Public statues of athletes often fail by freezing dynamic lives into awkward, lifeless likenesses that feel like permanent indignities. Eric Fischl's Soul in Flight, an abstract bronze of Arthur Ashe outside the U.S. Open stadium, succeeds in conveying upward motion and moral dignity. Sculpting a body in motion from static metal is difficult, and Kenneth Clark described the body as an awkward vehicle for expressing energy. Fischl's work captures Ashe's lithe physicality and social-mindedness, illustrating how a monument can embody an internal force meeting an external shape, unlike many ponderous athlete statues.

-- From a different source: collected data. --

(* ===== verification/RegistryResolve.v ===== *)
(** * What a request resolves to, and who may change a binding

    The guarantees of [resolve], of the per-provider contribution view, of
    merging bindings and of dynamic discovery. *)

From Stdlib Require Import Ascii.
From stdpp Require Import gmap strings list sorting.
From S2P Require Import Prelude RustStr RegistryTypes RegistrySnapshot RegistryBuilder RegistryProps.
Import RustStr Registry Snapshot Builder.
Open Scope Z_scope.

(** ** Resolution *)
Section resolve.
Implicit Types (self : RegistrySnapshot) (d : ModelDescriptor) (b : ProviderBinding).

Global Instance binding_ltb_sw : StrictWeak binding_ltb.
Proof.
  apply lex_sw; [apply flip_sw, on_key_sw, Z_ltb_sw|].
  apply lex_sw; [apply flip_sw, on_key_sw, Z_ltb_sw|apply on_key_sw, string_ltb_sw].
Qed.

(** Highest priority first, then the source of highest precedence, then the
    smaller provider id. *)
Definition binding_before (a b : ProviderBinding) : Prop :=
  priority b < priority a ∨
  priority a = priority b ∧
  (precedence (source b) < precedence (source a) ∨
   precedence (source a) = precedence (source b) ∧
   string_ltb (provider_id b) (provider_id a) = false).

Definition binding_sorted : list ProviderBinding → Prop := StronglySorted binding_before.

Lemma binding_ltb_before a b : binding_ltb b a = false → binding_before a b.
Proof.
  unfold binding_ltb, binding_before, flip, on_key. rewrite !lex_false.
  rewrite !Z.ltb_ge, !Z.ltb_lt. intros [? [?|[? [?|?]]]]; [lia|lia|].
  destruct (Z.lt_ge_cases (priority b) (priority a)); [by left|right].
  split; [lia|]. destruct (Z.lt_ge_cases (precedence (source b)) (precedence (source a)));
    [by left|right; split; [lia|done]].
Qed.

(** The bindings of a model that no exclusion removes. *)
Definition admitted self (c : ModelId) d b : Prop :=
  excluded self c (Some (provider_id b)) = false ∧ ∃ p, bindings d !! p = Some b.

Lemma elem_of_admitted self c d b :
  b ∈ filter (λ b, excluded self c (Some (provider_id b)) = false) (btree_values (bindings d))
  ↔ admitted self c d b.
Proof. by rewrite list_elem_of_filter, elem_of_btree_values. Qed.

Lemma synthesize_admitted self c opens b :
  b ∈ synthesize self c opens →
  excluded self c (Some (provider_id b)) = false ∧ policy b = PolicyOpen ∧
  provider_id b ∈ opens.
Proof.
  intros (p & -> & [He Hp]%list_elem_of_filter)%list_elem_of_fmap. done.
Qed.

Lemma open_providers_open self r c p :
  p ∈ open_providers self r c → providers self !! p = Some PolicyOpen.
Proof.
  intros ([p' pol] & -> & [Hp Hin]%list_elem_of_filter)%list_elem_of_fmap. cbn in *.
  apply elem_of_btree_entries in Hin. destruct Hp as [-> _]. done.
Qed.

Lemma eligible_cases self c opens d b :
  b ∈ eligible_for self c opens d →
  admitted self c d b ∨
  bindings d = ∅ ∧ excluded self c (Some (provider_id b)) = false ∧
    policy b = PolicyOpen ∧ provider_id b ∈ opens.
Proof.
  unfold eligible_for. set (adm := filter _ (btree_values _)).
  destruct (filter (λ b, policy b ≠ PolicyOpen) adm) as [|x cs] eqn:Ec;
    [destruct (filter (λ b, policy b = PolicyOpen) adm) as [|x os] eqn:Eo|].
  - destruct (bool_decide (bindings d = ∅)) eqn:He; cbn; [|by intros ?%elem_of_nil].
    case_if; [|by intros ?%elem_of_nil]. bool_to_prop.
    intros (? & ? & ?)%synthesize_admitted. right. auto.
  - rewrite sort_by_elem_of, <- Eo. intros [_ Hb]%list_elem_of_filter.
    left. by apply elem_of_admitted.
  - rewrite sort_by_elem_of, <- Ec. intros [_ Hb]%list_elem_of_filter.
    left. by apply elem_of_admitted.
Qed.

(** The steps every successful resolution goes through. *)
Lemma resolve_steps self req r :
  resolve self req = Ok r →
  resolve_alias self req = Ok (canonical_id r) ∧
  excluded self (canonical_id r) None = false ∧
  descriptor r = models self !! canonical_id r ∧
  (∃ b bs, eligible_bindings r = b :: bs ∧ res_source r = source b) ∧
  match descriptor r with
  | Some d => eligible_bindings r =
                eligible_for self (canonical_id r) (open_providers self req (canonical_id r)) d
  | None => eligible_bindings r =
              synthesize self (canonical_id r) (open_providers self req (canonical_id r))
  end.
Proof.
  unfold resolve. intros (m & Hm & H)%rbind_Ok. apply ModelId_new_Ok in Hm as ->.
  apply rbind_Ok in H as (c & Hc & H). destruct (excluded self c None) eqn:He; [done|].
  cbn in H. destruct (models self !! c) as [d|] eqn:Hd.
  - destruct (eligible_for _ _ _ _) as [|b bs] eqn:Hel; [done|]. injection H as <-. cbn.
    rewrite Hel. split_and!; eauto.
  - case_bool_decide; [done|]. case_if; [done|].
    destruct (synthesize _ _ _) as [|b bs] eqn:Hs; [done|]. injection H as <-. cbn.
    rewrite Hs. split_and!; eauto. exists b, bs. split; [done|].
    assert (Hb : b ∈ synthesize self c (open_providers self req c)) by (rewrite Hs; left).
    apply list_elem_of_fmap in Hb as (p & -> & _). done.
Qed.

(** C17: Exclusions are final.  Whatever a request resolves to, the resolved model
    is not excluded globally, no eligible binding belongs to a provider that is
    excluded for the model, and every eligible binding is either one of the
    model's own catalog bindings or an open provider's fallback for a model
    that has none. *)
Theorem resolve_respects_exclusions self req r b :
  resolve self req = Ok r → b ∈ eligible_bindings r →
  excluded self (canonical_id r) None = false ∧
  excluded self (canonical_id r) (Some (provider_id b)) = false ∧
  ((∃ d p, models self !! canonical_id r = Some d ∧ bindings d !! p = Some b) ∨
   policy b = PolicyOpen ∧ providers self !! provider_id b = Some PolicyOpen ∧
   ∀ d, models self !! canonical_id r = Some d → bindings d = ∅).
Proof.
  intros (_ & He & Hd & _ & Hel)%resolve_steps Hb. split; [done|].
  rewrite Hd in Hel. destruct (models self !! canonical_id r) as [d|] eqn:Hm; rewrite Hel in Hb.
  - apply eligible_cases in Hb as [[Hx (p & Hp)]|(Hemp & Hx & Hpol & Hop)].
    + split; [done|]. left. eauto.
    + split; [done|]. right. apply open_providers_open in Hop. naive_solver.
  - apply synthesize_admitted in Hb as (Hx & Hpol & Hop). apply open_providers_open in Hop.
    split; [done|]. right. naive_solver.
Qed.

(** A claimed model cannot be stolen.  If the id resolves to a catalog model
    that is not excluded and has at least one admitted binding of a closed or
    discovered provider, then resolution succeeds and the eligible bindings
    are exactly the admitted closed and discovered ones - no open provider
    among them - in order of priority, then precedence of the source, then
    provider id. *)
Theorem resolve_claimed self req d b0 :
  is_ok (ModelId_new req) = true →
  ∀ c, resolve_alias self req = Ok c → excluded self c None = false →
  models self !! c = Some d → admitted self c d b0 → policy b0 ≠ PolicyOpen →
  ∃ r, resolve self req = Ok r ∧ canonical_id r = c ∧ binding_sorted (eligible_bindings r) ∧
       ∀ b, b ∈ eligible_bindings r ↔ admitted self c d b ∧ policy b ≠ PolicyOpen.
Proof.
  intros Hreq c Hc He Hd Hb0 Hpol. unfold resolve.
  destruct (ModelId_new req) as [m|] eqn:Hm; [|done]. apply ModelId_new_Ok in Hm as ->.
  cbn [mbind result_bind]. rewrite Hc. cbn [mbind result_bind]. rewrite He, Hd. unfold eligible_for.
  set (adm := filter _ (btree_values _)).
  destruct (filter (λ b, policy b ≠ PolicyOpen) adm) as [|x cs] eqn:Ec.
  { assert (Hin : b0 ∈ filter (λ b, policy b ≠ PolicyOpen) adm).
    { apply list_elem_of_filter. split; [done|]. by apply elem_of_admitted. }
    rewrite Ec in Hin. by apply elem_of_nil in Hin. }
  rewrite <- Ec.
  assert (Hs : ∀ b, b ∈ sort_by binding_ltb (filter (λ b, policy b ≠ PolicyOpen) adm) ↔
                    b ∈ filter (λ b, policy b ≠ PolicyOpen) adm)
    by (intros; apply sort_by_elem_of).
  pose proof (sort_by_sorted binding_ltb (filter (λ b, policy b ≠ PolicyOpen) adm)) as Hst.
  destruct (sort_by binding_ltb (filter _ adm)) as [|y ys] eqn:Es.
  { exfalso. apply (not_elem_of_nil (A:=ProviderBinding) x). apply Hs. rewrite Ec. left. }
  eexists. split; [reflexivity|]. cbn. split; [done|]. split.
  { eapply StronglySorted_mono; [|exact Hst]. intros. by apply binding_ltb_before. }
  intros b. rewrite Hs, list_elem_of_filter, <- elem_of_admitted. tauto.
Qed.

(** A namespace cannot be stolen.  An id in the namespace of a provider that
    is not open ([devin/...]) and not in the catalog is an unknown model,
    whatever open providers are registered. *)
Theorem resolve_namespace_guard self req c ns rest :
  is_ok (ModelId_new req) = true → resolve_alias self req = Ok c →
  excluded self c None = false → models self !! c = None →
  split_once "/"%char c = Some (ns, rest) → providers self !! ns ≠ Some PolicyOpen →
  resolve self req = Err (UnknownModel c).
Proof.
  intros Hreq Hc He Hd Hns Hpol. unfold resolve.
  destruct (ModelId_new req) as [m|] eqn:Hm; [|done]. apply ModelId_new_Ok in Hm as ->.
  cbn [mbind result_bind]. rewrite Hc. cbn [mbind result_bind]. rewrite He, Hd.
  assert (Hop : open_providers self req c = []); [|by rewrite Hop].
  destruct (open_providers self req c) as [|p ps] eqn:E; [done|]. exfalso.
  assert (Hp : p ∈ open_providers self req c) by (rewrite E; left).
  pose proof (open_providers_open _ _ _ _ Hp) as Ho.
  apply list_elem_of_fmap in Hp as ([p' pol] & -> & [(_ & _ & Hn) _]%list_elem_of_filter).
  cbn in *. unfold namespace_admits in Hn. rewrite Hns in Hn. bool_to_prop. by subst.
Qed.
End resolve.

(** ** The contribution view terminates *)

(** [follow] needs at most [room] hops, and each nested call of
    [capability_profile] makes one. *)
Lemma capability_profile_follow al c room : ∀ vis m o x fuel,
  (∀ a, a ∈ contrib_aliases c → al !! alias a = Some a) →
  follow al o room vis m = Ok x → (room < fuel)%nat → capability_profile fuel c m ≠ None.
Proof.
  induction room as [|room IH]; intros vis m o x fuel Hal Hf Hlt;
    (destruct fuel as [|fuel]; [lia|]); cbn;
    (destruct (find_map _ (contrib_models c)); [done|]);
    destruct (find_map _ (contrib_aliases c)) as [t|] eqn:Ha; try (by case_if);
    apply find_map_Some in Ha as (a & Hin & Ht); case_bool_decide; [|done| |done]; subst;
    injection Ht as <-; apply Hal in Hin; cbn in Hf; rewrite Hin in Hf; case_if; try done.
  eapply IH; [done..|exact Hf|lia].
Qed.

(** The alias keys of a builder are always the aliases of their rules. *)
Definition alias_keyed (b : RegistryBuilder) : Prop :=
  ∀ k r, b_aliases b !! k = Some r → alias r = k.

Lemma add_alias_keyed b a t p : alias_keyed b → alias_keyed (add_alias b a t p).
Proof.
  intros Hb k r H. cbn in H. apply lookup_insert_Some in H as [[<- <-]|[_ ?]]; [done|by apply Hb].
Qed.

Lemma add_rules_keyed rs : ∀ b, alias_keyed b → alias_keyed (foldl add_alias_rule b rs).
Proof. induction rs as [|r rs IH]; intros b Hb; cbn; [done|]. apply IH. by apply add_alias_keyed. Qed.

Lemma apply_items_aliases p pol items : ∀ b,
  b_aliases (apply_items p pol b items).1 = b_aliases b.
Proof.
  induction items as [|item items IH]; intros b; cbn; [done|].
  destruct item as [d|d]; cbn; [by rewrite IH|].
  destruct pol; cbn; [done|by rewrite IH..].
Qed.

Lemma apply_contribution_keyed b c :
  alias_keyed b → alias_keyed (apply_contribution b c).1.
Proof.
  intros Hb. unfold apply_contribution.
  set (b1 := match contrib_policy c with Some _ => _ | None => _ end).
  assert (Hb1 : alias_keyed b1) by (unfold b1; destruct (contrib_policy c); [case_if|]; done).
  destruct (b_providers b1 !! _) as [pol|]; cbn; [|done].
  pose proof (apply_items_aliases (contrib_provider_id c) pol (contrib_models c) b1) as Hi.
  destruct (apply_items _ _ _ _) as [b2 [[]|e]]; cbn in *;
    [apply add_rules_keyed|]; unfold alias_keyed; by rewrite Hi.
Qed.

Lemma run_op_keyed b op : alias_keyed b → alias_keyed (run_op b op).1.
Proof.
  intros Hb. destruct op; cbn; try exact Hb.
  - unfold add_binding. by case_if.
  - by apply apply_contribution_keyed.
  - by apply add_alias_keyed.
Qed.

(** Any sequence of builder calls, errors included. *)
Definition run_ops (v : Z) (s : CatalogSource) (ops : list BuilderOp) : RegistryBuilder :=
  foldl (λ b op, (run_op b op).1) (new v s) ops.

Lemma run_ops_keyed v s ops : alias_keyed (run_ops v s ops).
Proof.
  unfold run_ops. induction ops as [|op ops IH] using rev_ind; [done|].
  rewrite foldl_app. by apply run_op_keyed.
Qed.

(** For every snapshot built by any sequence of builder calls, the recursion of
    [capability_profile] over a provider's contribution ends, after at most
    [MAX_ALIAS_DEPTH + 1] nested calls, for every provider and model. *)
Theorem built_profile_terminates v s ops self p m :
  build (run_ops v s ops) = Ok self →
  capability_profile (S MAX_ALIAS_DEPTH) (contribution_for_provider self p) m ≠ None.
Proof.
  intros Hb. pose proof (run_ops_keyed v s ops) as Hk. unfold build in Hb.
  apply rbind_Ok in Hb as ([] & Hv & Hb). destruct (_ && _); [done|]. injection Hb as <-.
  destruct (validate_target_sound _ _ Hv m) as (c & Hc & _).
  eapply capability_profile_follow; [|exact Hc|lia].
  intros a [_ Ha]%list_elem_of_filter. apply elem_of_btree_values in Ha as [k Ha].
  by rewrite (Hk _ _ Ha).
Qed.

Definition looping : ProviderContribution :=
  {| contrib_provider_id := "p"; contrib_policy := None; contrib_models := [];
     contrib_aliases := [{| alias := "a"; target := "a"; rule_provider_id := None |}] |}.

(** Nothing in [capability_profile] itself stops the recursion: on a
    contribution with an alias cycle no number of nested calls is enough. *)
Theorem capability_profile_diverges fuel : capability_profile fuel looping "a" = None.
Proof. induction fuel as [|fuel IH]; [done|]. cbn. exact IH. Qed.

(** ** Merging bindings *)
Section merge.
Implicit Types a b c : ProviderBinding.

(** A binding with authority over all its fields that names its upstream model. *)
Definition authoritative b : Prop :=
  authority b = mask_ALL ∧ is_Some (upstream_model_id b).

Of all the public indignities great athletes are subjected to, from the meme to the boo to the hurled bottle, undoubtedly the worst is the bad statue. A bronze figure in a stadium plaza is so much more permanent than an insult, and the irony is that a Dwyane Wade or a Michael Jordan has to accept the thing as a compliment. The statue's intent is to immortalize. Instead, it kills its subject dead.
Only one truly great bronze rendering of a renowned athlete has been produced in recent decades, and viewers of the U.S. Open tennis tournament-happening now until September 7-can see it daily. Just outside the stadium that bears his name, an abstract Arthur Ashe surges from the earth like a lightning bolt striking upward instead of down. The sculpture, unveiled by the artist Eric Fischl in 2000 and titled Soul in Flight, is worth pausing to look at.
Any discussion of why so much sports art is so clumsy begins with the fact that rendering the human form in motion using fixed material is not easy. The British art historian Kenneth Clark once wrote that the body, "that forked radish, that defenseless starfish," is an awkward vehicle for the expression of energy. Yet somehow, in a medium of heavy copper, Fischl captures the lithe, swaying, physical vitality of Ashe, as well as the high-mindedness of the man who was committed to social causes.